Collected data entries
***
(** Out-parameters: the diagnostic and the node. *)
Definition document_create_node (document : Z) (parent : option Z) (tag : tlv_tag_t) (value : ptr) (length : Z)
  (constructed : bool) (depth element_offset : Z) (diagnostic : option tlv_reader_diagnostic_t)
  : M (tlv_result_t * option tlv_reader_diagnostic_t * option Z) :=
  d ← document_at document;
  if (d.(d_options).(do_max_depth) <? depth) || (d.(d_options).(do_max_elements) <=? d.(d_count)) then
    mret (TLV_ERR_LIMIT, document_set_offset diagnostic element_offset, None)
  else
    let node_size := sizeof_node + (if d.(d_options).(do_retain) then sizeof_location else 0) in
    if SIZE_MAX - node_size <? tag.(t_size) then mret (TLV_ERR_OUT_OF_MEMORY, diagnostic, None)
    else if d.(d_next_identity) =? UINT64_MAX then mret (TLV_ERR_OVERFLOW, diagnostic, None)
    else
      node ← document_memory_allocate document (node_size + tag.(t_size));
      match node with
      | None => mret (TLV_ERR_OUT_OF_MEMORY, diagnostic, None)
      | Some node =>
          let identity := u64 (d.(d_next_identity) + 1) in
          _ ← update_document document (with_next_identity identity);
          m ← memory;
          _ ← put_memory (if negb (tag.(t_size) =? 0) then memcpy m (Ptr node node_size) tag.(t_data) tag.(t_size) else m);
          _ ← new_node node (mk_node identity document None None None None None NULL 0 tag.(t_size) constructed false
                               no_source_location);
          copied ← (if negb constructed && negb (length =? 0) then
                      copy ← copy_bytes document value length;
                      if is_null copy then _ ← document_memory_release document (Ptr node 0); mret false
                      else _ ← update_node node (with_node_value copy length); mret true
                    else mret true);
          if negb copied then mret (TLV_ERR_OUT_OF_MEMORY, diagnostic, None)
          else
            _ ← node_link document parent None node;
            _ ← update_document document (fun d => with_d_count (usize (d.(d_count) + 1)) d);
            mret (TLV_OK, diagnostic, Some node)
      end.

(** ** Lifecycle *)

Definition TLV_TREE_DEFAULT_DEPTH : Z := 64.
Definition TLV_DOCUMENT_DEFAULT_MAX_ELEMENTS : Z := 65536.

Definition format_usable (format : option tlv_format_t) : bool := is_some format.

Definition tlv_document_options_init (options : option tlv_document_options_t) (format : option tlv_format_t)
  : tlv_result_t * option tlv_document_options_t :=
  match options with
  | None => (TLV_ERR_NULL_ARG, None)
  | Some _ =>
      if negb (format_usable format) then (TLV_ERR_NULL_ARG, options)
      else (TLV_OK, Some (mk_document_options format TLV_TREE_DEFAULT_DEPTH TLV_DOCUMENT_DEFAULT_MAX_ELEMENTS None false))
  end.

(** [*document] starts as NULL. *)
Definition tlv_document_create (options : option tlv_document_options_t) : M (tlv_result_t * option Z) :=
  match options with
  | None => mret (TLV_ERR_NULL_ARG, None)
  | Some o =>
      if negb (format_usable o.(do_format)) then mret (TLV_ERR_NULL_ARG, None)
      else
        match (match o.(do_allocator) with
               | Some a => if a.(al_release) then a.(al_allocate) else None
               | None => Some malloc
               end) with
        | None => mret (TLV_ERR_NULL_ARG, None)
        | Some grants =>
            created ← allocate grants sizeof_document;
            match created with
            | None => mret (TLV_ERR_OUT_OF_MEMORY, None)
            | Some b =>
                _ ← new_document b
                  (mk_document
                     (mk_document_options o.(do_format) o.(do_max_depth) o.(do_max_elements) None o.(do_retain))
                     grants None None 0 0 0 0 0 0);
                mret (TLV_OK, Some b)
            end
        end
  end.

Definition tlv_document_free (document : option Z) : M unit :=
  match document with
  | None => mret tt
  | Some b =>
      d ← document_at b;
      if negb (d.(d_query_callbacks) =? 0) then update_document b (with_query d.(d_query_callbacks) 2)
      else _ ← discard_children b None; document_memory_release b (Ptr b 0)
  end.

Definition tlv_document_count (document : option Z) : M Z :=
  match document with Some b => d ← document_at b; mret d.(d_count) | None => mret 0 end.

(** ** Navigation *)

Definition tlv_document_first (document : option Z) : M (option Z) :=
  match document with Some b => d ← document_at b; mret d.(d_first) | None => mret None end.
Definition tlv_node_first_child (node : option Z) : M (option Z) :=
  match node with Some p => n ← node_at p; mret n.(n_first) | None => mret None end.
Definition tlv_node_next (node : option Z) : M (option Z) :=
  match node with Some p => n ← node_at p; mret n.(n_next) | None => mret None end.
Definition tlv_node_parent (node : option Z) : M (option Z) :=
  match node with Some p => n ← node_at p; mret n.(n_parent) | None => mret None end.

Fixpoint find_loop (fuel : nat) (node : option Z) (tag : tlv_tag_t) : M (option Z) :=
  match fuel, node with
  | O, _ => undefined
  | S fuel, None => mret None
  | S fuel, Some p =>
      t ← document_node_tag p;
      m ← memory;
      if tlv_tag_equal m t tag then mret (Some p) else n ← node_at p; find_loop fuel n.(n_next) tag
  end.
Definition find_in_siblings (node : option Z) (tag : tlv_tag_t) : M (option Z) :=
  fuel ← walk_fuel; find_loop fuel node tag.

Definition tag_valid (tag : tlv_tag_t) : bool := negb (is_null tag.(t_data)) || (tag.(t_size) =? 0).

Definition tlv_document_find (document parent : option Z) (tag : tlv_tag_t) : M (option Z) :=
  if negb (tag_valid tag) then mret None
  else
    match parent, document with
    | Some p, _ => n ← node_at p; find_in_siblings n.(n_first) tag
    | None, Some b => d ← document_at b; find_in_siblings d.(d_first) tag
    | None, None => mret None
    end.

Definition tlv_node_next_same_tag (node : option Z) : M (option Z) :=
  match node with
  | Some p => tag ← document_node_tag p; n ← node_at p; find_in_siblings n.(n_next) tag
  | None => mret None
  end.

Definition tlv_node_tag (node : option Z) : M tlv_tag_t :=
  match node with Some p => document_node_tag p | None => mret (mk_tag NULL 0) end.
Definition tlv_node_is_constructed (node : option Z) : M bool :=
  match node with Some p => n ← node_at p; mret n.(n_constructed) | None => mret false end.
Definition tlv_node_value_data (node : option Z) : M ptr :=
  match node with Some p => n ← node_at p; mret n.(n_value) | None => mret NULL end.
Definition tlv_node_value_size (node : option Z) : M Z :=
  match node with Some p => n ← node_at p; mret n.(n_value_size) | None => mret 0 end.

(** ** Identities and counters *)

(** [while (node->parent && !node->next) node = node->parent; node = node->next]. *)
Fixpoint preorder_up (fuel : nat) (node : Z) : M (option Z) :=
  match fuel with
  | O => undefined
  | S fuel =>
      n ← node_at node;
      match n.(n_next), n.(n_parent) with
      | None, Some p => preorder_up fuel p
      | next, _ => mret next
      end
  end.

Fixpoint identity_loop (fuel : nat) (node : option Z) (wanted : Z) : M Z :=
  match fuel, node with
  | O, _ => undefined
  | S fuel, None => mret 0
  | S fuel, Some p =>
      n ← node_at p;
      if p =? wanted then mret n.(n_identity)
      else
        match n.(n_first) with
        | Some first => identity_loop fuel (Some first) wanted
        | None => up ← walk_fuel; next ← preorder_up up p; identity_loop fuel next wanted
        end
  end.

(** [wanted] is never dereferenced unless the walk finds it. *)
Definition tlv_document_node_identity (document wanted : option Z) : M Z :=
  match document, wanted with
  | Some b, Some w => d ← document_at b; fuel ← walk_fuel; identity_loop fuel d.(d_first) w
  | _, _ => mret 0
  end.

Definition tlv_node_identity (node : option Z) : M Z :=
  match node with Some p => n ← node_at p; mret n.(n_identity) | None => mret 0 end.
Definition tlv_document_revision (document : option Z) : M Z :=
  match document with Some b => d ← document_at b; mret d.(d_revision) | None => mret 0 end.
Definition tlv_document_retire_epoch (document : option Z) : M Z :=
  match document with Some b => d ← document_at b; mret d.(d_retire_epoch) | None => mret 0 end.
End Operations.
***
YOUR GOAL ▸ The lines holding the word "true" are the answer. Pull them out of the records and copy them.

RESULT BELOW ▸
                      else _ ← update_node node (with_node_value copy length); mret true
                    else mret true);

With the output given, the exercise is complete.